Exercise details
State how many lines in the entries below contain "ArgLiteral". Write nothing but the number.

**** Given records ****

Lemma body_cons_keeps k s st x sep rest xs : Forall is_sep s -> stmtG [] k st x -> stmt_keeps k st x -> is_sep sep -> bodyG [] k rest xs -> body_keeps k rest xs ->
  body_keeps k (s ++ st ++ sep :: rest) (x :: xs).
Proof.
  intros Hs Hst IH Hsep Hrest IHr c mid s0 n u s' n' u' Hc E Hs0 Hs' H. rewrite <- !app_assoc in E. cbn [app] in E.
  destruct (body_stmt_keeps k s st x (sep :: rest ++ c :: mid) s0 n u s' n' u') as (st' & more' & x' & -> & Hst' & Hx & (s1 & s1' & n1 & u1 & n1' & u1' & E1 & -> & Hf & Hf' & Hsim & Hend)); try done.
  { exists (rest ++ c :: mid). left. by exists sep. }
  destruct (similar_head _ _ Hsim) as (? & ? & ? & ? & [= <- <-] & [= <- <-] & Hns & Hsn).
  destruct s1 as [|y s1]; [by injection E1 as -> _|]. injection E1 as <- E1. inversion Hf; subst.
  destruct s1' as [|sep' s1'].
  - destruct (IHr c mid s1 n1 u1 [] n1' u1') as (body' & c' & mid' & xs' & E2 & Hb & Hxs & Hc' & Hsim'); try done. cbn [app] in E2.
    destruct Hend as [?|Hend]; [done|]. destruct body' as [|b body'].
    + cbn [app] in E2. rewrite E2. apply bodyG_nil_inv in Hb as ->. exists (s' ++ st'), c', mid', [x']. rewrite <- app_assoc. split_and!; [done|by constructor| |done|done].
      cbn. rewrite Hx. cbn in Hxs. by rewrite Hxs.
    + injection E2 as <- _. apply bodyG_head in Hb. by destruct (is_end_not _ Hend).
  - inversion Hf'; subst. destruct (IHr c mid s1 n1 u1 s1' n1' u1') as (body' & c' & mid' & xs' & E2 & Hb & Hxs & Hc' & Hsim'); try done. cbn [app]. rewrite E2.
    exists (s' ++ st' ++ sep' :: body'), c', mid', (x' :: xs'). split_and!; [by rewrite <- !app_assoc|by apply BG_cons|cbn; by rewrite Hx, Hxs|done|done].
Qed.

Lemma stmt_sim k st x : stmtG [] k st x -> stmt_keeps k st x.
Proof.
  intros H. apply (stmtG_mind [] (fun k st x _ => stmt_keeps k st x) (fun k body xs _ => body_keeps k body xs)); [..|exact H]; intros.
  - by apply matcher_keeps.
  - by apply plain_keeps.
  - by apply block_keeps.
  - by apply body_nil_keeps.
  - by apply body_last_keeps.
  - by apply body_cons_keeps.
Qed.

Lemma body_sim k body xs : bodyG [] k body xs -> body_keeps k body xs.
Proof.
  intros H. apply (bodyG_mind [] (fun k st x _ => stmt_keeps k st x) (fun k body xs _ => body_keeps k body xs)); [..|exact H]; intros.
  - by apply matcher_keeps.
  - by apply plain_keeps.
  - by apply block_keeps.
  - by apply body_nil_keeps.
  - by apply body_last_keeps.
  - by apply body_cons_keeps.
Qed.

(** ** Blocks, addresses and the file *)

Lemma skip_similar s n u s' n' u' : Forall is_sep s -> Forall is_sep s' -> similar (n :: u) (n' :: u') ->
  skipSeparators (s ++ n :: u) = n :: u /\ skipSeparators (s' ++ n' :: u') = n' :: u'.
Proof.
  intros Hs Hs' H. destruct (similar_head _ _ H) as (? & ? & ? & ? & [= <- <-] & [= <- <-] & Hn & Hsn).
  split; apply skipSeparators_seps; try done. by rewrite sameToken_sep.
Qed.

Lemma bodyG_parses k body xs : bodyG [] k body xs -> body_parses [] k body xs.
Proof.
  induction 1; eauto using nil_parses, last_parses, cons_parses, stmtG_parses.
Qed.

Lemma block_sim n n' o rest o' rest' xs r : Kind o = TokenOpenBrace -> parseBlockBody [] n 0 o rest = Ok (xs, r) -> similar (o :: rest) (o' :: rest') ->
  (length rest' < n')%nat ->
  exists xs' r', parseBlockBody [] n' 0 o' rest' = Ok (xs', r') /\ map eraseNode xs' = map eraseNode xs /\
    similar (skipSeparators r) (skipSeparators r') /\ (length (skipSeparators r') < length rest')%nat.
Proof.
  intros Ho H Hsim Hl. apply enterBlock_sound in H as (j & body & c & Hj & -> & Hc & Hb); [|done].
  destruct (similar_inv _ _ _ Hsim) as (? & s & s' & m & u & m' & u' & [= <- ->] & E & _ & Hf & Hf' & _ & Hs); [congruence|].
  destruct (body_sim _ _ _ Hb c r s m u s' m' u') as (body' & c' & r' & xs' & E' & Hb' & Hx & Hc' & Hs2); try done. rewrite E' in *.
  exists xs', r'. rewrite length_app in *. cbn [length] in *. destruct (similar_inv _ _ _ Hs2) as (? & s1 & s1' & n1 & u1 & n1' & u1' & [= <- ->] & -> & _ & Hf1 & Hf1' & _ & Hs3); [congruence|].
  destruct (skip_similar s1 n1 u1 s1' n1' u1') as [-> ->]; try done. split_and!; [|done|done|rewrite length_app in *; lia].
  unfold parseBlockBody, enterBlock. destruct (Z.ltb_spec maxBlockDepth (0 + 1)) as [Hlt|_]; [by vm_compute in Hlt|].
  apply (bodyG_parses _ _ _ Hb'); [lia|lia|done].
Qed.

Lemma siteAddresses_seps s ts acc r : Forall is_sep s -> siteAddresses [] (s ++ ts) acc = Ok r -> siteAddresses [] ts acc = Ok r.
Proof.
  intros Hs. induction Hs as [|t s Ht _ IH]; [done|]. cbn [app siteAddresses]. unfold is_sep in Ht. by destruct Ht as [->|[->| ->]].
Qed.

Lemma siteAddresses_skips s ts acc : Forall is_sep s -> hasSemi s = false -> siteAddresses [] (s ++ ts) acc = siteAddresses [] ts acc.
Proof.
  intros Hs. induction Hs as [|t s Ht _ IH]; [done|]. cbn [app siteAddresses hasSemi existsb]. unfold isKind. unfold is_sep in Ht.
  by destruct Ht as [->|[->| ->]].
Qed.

****
**** Given records ****

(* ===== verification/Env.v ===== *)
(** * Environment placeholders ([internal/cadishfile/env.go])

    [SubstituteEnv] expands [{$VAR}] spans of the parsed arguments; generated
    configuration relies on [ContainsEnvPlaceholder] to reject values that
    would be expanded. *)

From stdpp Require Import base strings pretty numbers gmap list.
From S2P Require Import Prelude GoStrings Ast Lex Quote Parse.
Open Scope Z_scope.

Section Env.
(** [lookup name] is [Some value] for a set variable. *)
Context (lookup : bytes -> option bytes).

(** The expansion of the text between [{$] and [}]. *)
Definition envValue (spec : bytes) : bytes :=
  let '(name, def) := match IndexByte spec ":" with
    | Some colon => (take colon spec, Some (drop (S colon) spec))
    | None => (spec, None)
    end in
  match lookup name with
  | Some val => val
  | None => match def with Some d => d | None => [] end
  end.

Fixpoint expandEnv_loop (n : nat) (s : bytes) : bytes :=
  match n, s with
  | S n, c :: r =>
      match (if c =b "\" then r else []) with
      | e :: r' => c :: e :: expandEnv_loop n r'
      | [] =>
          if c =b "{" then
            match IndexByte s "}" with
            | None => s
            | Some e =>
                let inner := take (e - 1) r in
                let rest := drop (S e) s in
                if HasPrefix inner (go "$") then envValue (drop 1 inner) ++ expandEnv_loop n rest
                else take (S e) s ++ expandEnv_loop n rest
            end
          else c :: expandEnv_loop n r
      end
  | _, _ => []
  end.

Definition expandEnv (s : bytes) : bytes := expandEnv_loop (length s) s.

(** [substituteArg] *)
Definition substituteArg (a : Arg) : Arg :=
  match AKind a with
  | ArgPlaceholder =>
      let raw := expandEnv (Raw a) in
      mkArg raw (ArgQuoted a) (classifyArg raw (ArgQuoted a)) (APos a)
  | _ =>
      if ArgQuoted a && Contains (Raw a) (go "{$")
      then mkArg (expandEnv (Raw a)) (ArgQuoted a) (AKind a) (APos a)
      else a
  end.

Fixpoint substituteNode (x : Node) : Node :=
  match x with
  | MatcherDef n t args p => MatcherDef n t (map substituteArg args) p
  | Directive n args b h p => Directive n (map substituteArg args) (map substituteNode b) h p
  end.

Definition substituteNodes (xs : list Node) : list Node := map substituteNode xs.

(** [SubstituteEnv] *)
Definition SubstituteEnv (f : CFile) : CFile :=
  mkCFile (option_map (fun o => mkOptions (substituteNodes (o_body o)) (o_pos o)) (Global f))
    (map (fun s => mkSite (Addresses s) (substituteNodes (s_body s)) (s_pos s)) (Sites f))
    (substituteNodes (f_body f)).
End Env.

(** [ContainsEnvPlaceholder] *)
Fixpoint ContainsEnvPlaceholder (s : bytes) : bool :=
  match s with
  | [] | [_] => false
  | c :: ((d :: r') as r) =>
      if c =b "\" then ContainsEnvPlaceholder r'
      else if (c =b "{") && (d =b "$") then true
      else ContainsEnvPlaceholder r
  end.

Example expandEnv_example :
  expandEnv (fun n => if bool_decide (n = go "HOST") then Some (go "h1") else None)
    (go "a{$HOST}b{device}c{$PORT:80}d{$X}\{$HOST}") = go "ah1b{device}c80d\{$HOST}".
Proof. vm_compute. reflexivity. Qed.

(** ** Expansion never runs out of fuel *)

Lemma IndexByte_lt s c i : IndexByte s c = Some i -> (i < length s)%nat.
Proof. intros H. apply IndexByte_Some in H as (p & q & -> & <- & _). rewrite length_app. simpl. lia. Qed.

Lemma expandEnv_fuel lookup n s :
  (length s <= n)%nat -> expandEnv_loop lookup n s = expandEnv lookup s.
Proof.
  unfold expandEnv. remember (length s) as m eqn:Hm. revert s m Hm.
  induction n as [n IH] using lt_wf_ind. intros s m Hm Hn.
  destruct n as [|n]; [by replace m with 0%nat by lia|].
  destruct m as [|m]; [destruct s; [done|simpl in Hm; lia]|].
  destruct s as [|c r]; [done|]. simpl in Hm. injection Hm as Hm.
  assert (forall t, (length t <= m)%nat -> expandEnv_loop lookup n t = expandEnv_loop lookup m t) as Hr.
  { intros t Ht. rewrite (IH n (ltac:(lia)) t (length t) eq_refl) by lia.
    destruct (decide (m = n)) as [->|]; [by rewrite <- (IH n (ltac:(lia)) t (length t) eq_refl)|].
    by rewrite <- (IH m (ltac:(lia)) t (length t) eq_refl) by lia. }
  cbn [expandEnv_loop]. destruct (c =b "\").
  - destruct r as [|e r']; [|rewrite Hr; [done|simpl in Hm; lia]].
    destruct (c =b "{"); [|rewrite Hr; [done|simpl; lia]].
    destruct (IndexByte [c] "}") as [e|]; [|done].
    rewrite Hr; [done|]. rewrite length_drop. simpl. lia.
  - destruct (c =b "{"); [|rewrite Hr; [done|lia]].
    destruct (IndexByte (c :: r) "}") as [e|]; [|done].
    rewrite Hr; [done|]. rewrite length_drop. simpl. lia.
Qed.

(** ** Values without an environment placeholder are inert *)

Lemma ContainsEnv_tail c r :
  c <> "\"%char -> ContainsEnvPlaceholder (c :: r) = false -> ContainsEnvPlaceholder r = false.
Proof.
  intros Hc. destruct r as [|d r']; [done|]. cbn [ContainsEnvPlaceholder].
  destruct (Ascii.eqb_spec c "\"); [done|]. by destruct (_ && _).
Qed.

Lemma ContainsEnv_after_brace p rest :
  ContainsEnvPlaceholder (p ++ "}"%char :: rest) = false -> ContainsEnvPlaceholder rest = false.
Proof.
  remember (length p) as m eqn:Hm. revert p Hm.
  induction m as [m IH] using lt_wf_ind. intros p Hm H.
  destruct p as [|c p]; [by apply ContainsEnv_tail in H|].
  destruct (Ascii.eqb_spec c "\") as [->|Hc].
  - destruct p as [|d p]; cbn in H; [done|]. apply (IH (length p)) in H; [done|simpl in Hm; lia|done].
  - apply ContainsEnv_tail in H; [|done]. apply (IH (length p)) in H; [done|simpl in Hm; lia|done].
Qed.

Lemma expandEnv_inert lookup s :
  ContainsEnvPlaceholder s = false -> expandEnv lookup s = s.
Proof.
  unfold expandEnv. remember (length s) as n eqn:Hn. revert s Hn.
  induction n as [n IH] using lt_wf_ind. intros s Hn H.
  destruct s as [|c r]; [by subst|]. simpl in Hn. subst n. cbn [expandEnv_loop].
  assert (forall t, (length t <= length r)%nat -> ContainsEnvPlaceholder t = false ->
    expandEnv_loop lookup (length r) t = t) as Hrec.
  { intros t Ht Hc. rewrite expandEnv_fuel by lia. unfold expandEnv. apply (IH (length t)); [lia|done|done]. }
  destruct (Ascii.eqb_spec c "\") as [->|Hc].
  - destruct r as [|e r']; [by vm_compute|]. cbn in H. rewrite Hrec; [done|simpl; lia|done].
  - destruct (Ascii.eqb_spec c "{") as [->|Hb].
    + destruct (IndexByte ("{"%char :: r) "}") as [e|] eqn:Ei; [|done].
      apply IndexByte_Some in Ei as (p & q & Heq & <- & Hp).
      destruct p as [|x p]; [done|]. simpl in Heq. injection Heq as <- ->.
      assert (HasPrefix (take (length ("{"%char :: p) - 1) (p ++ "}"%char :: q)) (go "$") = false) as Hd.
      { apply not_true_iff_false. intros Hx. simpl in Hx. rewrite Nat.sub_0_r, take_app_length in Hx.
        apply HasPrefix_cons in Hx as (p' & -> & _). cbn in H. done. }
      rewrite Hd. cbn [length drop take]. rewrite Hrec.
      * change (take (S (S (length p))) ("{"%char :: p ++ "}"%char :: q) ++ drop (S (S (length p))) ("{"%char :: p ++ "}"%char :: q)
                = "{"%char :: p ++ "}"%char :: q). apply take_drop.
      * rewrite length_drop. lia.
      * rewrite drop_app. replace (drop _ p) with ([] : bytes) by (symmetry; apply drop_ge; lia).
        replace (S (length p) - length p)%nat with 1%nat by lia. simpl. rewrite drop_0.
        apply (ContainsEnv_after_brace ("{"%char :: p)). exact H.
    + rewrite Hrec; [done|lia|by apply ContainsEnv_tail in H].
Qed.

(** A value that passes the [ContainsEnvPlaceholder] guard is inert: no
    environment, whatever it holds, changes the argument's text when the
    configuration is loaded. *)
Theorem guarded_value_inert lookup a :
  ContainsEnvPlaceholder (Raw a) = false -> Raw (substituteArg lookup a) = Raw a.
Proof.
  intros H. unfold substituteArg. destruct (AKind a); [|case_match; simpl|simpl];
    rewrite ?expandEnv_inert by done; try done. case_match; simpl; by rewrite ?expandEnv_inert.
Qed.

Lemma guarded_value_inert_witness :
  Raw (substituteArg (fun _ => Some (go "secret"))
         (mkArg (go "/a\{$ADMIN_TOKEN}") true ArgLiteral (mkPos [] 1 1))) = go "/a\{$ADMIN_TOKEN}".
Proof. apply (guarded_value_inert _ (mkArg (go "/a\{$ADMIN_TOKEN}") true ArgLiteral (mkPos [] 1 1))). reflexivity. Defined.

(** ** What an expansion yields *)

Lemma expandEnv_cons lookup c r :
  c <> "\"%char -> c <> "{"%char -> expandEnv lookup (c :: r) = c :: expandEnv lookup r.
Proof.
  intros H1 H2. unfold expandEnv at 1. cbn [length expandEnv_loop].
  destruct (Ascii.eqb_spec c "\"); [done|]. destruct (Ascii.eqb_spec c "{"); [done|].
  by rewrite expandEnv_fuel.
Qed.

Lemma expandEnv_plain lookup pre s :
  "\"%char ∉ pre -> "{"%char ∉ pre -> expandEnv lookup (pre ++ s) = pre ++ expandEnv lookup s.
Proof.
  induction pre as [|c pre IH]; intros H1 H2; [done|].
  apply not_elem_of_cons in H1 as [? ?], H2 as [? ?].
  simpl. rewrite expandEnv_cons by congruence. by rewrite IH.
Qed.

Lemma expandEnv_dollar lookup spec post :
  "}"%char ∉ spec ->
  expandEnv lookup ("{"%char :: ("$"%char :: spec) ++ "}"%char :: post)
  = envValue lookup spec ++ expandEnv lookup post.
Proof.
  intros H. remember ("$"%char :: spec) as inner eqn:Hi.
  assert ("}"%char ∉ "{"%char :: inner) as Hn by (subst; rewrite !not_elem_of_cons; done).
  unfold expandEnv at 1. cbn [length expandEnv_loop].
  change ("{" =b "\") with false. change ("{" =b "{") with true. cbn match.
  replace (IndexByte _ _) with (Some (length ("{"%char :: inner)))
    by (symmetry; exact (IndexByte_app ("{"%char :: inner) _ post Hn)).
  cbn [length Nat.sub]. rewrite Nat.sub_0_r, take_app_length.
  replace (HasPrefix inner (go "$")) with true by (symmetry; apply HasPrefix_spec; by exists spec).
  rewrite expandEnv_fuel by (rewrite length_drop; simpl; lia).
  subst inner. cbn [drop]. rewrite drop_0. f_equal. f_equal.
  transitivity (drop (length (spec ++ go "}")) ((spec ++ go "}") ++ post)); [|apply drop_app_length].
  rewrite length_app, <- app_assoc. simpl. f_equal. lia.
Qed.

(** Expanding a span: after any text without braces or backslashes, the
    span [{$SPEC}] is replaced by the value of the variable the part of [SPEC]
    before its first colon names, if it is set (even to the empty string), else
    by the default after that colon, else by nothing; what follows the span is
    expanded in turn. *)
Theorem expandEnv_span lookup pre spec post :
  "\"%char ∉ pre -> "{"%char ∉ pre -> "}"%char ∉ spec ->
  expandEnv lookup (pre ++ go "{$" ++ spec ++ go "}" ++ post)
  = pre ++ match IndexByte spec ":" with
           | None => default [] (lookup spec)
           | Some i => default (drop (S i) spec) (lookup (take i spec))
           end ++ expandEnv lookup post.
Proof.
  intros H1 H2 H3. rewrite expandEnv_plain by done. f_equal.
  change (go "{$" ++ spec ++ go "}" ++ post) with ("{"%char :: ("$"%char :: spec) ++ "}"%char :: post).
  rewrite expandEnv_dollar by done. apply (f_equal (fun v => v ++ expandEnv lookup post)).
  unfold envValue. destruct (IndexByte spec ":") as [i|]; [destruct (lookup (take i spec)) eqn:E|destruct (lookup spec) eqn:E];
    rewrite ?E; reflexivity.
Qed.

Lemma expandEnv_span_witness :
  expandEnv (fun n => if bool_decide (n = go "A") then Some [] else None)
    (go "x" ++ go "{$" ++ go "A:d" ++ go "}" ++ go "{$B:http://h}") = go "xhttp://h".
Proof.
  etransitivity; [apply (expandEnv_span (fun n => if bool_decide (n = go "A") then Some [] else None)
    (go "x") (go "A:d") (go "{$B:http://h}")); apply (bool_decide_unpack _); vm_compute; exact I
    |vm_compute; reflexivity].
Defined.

****

Expected output
2